Assignment: The answer must restate the records below word for word.

- - - - -

(** * The post-response task coordinator of [server/after/after-context.ts]

    A shallow embedding of the [AfterContext] class: its fields, the
    synchronous entry point [after], [addCallback], the close-wait task
    [runCallbacksOnClose], the drain [runCallbacks] and the error reporter
    [reportTaskError].

    JavaScript effects are made explicit.  Every method is a computation in a
    state-and-exception monad over a [World]: the coordinator's fields, the
    heap of work-unit stores it holds references to, the state of the
    close-wait promise, and a chronological trace of the observable events
    (host calls, console output, queue launches).  The ambient stores read
    through [AsyncLocalStorage.getStore()] are passed as an explicit
    [Ambient] argument.  The asynchronous parts (the host firing the close
    thunk, the continuation after an [await], a rejected promise, a callback
    that settles) are the actions of a transition system, [step]. *)

From stdpp Require Import base option list gmap strings.

Local Open Scope string_scope.
Local Open Scope list_scope.

(** ** Values *)

(** The result of JavaScript's [typeof]. *)
Inductive JsTypeof :=
| TyUndefined | TyObject | TyBoolean | TyNumber | TyBigint | TyString
| TySymbol | TyFunction.

#[global] Instance JsTypeof_eq_dec : EqDecision JsTypeof :=
  ltac:(solve_decision).

(** The values that reach the coordinator: the [task] argument (of any
    shape, the argument is checked at run time) and thrown values
    ([error: unknown]).  The two error classes the file constructs are kept
    apart from all other values, which are opaque apart from their [typeof]. *)
#[warnings="-register-all"]
Inductive JsValue :=
| VRef (ty : JsTypeof) (id : nat)
| VError (msg : string)
| VInvariantError (msg : string) (cause : option JsValue).

Definition typeof (v : JsValue) : JsTypeof :=
  match v with
  | VRef ty _ => ty
  | VError _ | VInvariantError _ _ => TyObject
  end.

(** [workUnitStore.phase] *)
Inductive Phase := PhaseRender | PhaseAction | PhaseAfter.

#[global] Instance Phase_eq_dec : EqDecision Phase :=
  ltac:(solve_decision).

(** References to the mutable work-unit stores and to the work store. *)
Definition StoreRef := nat.
Definition WorkStoreRef := nat.

(** [class CaptureStackTrace extends Error {}]: only its stack text matters. *)
Record CaptureStackTrace := { cst_stack : string }.

Record TaskCallerInfo := {
  callerStack : CaptureStackTrace;
  reactOwnerStack : option string
}.

(** [AfterTaskStore], with the fields the object literals of [after] and
    [addCallback] give it.  [AfterTaskStackInfo] is the same record: the
    root literal of [after] leaves [rootTaskSpawnPhase] out, which reads as
    [undefined], here [None]. *)
Record AfterTaskStore := {
  rootTaskSpawnPhase : option Phase;
  rootTaskReactOwnerStack : option string;
  rootTaskCallerStack : CaptureStackTrace;
  nestedTaskCallerStacks : option (list CaptureStackTrace)
}.

(** What the three [getStore()] calls return at a given point of execution. *)
Record Ambient := {
  amb_workUnitStore : option StoreRef;
  amb_afterTaskStore : option AfterTaskStore;
  amb_workStore : option WorkStoreRef
}.

(** The closure pushed on the queue: [bindSnapshot(unwrappedCallback)].  It
    closes over [callback] and [newAfterTaskStore], and [bindSnapshot] keeps
    the ambient stores of the scheduling site. *)
Record WrappedCallback := {
  wc_callback : JsValue;
  wc_store : AfterTaskStore;
  wc_snapshot : Ambient
}.

(** Host functions are known by a handle; calling one leaves an event. *)
Definition HostFn := nat.

(** The promises handed to [waitUntil]. *)
Inductive PromiseRef :=
| PCatch (k : nat)     (* what the k-th [task.catch(...)] returned *)
| PCloseWait.          (* what [runCallbacksOnClose()] returned *)

Inductive TaskKind := KindPromise | KindFunction.

Inductive ConsoleArg :=
| ArgText (s : string)
| ArgValue (v : JsValue).

Inductive Event :=
| EvCatchAttached (task : JsValue)
| EvWaitUntil (f : HostFn) (p : PromiseRef)
| EvOnClose (f : HostFn)
| EvCloseFired
| EvPhaseSet (s : StoreRef) (p : Phase)
| EvExecuteRevalidates (ws : WorkStoreRef)
| EvQueueStart
| EvCallbackBegin (cb : WrappedCallback)
| EvStitch (error : JsValue) (info : AfterTaskStore)
| EvConsoleError (args : list ConsoleArg)
| EvOnTaskError (error : JsValue)
| EvThrown (error : JsValue).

- - - - -

Answer space:
(** * The post-response task coordinator of [server/after/after-context.ts]

    A shallow embedding of the [AfterContext] class: its fields, the
    synchronous entry point [after], [addCallback], the close-wait task
    [runCallbacksOnClose], the drain [runCallbacks] and the error reporter
    [reportTaskError].

    JavaScript effects are made explicit.  Every method is a computation in a
    state-and-exception monad over a [World]: the coordinator's fields, the
    heap of work-unit stores it holds references to, the state of the
    close-wait promise, and a chronological trace of the observable events
    (host calls, console output, queue launches).  The ambient stores read
    through [AsyncLocalStorage.getStore()] are passed as an explicit
    [Ambient] argument.  The asynchronous parts (the host firing the close
    thunk, the continuation after an [await], a rejected promise, a callback
    that settles) are the actions of a transition system, [step]. *)

From stdpp Require Import base option list gmap strings.

Local Open Scope string_scope.
Local Open Scope list_scope.

(** ** Values *)

(** The result of JavaScript's [typeof]. *)
Inductive JsTypeof :=
| TyUndefined | TyObject | TyBoolean | TyNumber | TyBigint | TyString
| TySymbol | TyFunction.

#[global] Instance JsTypeof_eq_dec : EqDecision JsTypeof :=
  ltac:(solve_decision).

(** The values that reach the coordinator: the [task] argument (of any
    shape, the argument is checked at run time) and thrown values
    ([error: unknown]).  The two error classes the file constructs are kept
    apart from all other values, which are opaque apart from their [typeof]. *)
#[warnings="-register-all"]
Inductive JsValue :=
| VRef (ty : JsTypeof) (id : nat)
| VError (msg : string)
| VInvariantError (msg : string) (cause : option JsValue).

Definition typeof (v : JsValue) : JsTypeof :=
  match v with
  | VRef ty _ => ty
  | VError _ | VInvariantError _ _ => TyObject
  end.

(** [workUnitStore.phase] *)
Inductive Phase := PhaseRender | PhaseAction | PhaseAfter.

#[global] Instance Phase_eq_dec : EqDecision Phase :=
  ltac:(solve_decision).

(** References to the mutable work-unit stores and to the work store. *)
Definition StoreRef := nat.
Definition WorkStoreRef := nat.

(** [class CaptureStackTrace extends Error {}]: only its stack text matters. *)
Record CaptureStackTrace := { cst_stack : string }.

Record TaskCallerInfo := {
  callerStack : CaptureStackTrace;
  reactOwnerStack : option string
}.

(** [AfterTaskStore], with the fields the object literals of [after] and
    [addCallback] give it.  [AfterTaskStackInfo] is the same record: the
    root literal of [after] leaves [rootTaskSpawnPhase] out, which reads as
    [undefined], here [None]. *)
Record AfterTaskStore := {
  rootTaskSpawnPhase : option Phase;
  rootTaskReactOwnerStack : option string;
  rootTaskCallerStack : CaptureStackTrace;
  nestedTaskCallerStacks : option (list CaptureStackTrace)
}.

(** What the three [getStore()] calls return at a given point of execution. *)
Record Ambient := {
  amb_workUnitStore : option StoreRef;
  amb_afterTaskStore : option AfterTaskStore;
  amb_workStore : option WorkStoreRef
}.

(** The closure pushed on the queue: [bindSnapshot(unwrappedCallback)].  It
    closes over [callback] and [newAfterTaskStore], and [bindSnapshot] keeps
    the ambient stores of the scheduling site. *)
Record WrappedCallback := {
  wc_callback : JsValue;
  wc_store : AfterTaskStore;
  wc_snapshot : Ambient
}.

(** Host functions are known by a handle; calling one leaves an event. *)
Definition HostFn := nat.

(** The promises handed to [waitUntil]. *)
Inductive PromiseRef :=
| PCatch (k : nat)     (* what the k-th [task.catch(...)] returned *)
| PCloseWait.          (* what [runCallbacksOnClose()] returned *)

Inductive TaskKind := KindPromise | KindFunction.

Inductive ConsoleArg :=
| ArgText (s : string)
| ArgValue (v : JsValue).

Inductive Event :=
| EvCatchAttached (task : JsValue)
| EvWaitUntil (f : HostFn) (p : PromiseRef)
| EvOnClose (f : HostFn)
| EvCloseFired
| EvPhaseSet (s : StoreRef) (p : Phase)
| EvExecuteRevalidates (ws : WorkStoreRef)
| EvQueueStart
| EvCallbackBegin (cb : WrappedCallback)
| EvStitch (error : JsValue) (info : AfterTaskStore)
| EvConsoleError (args : list ConsoleArg)
| EvOnTaskError (error : JsValue)
| EvThrown (error : JsValue).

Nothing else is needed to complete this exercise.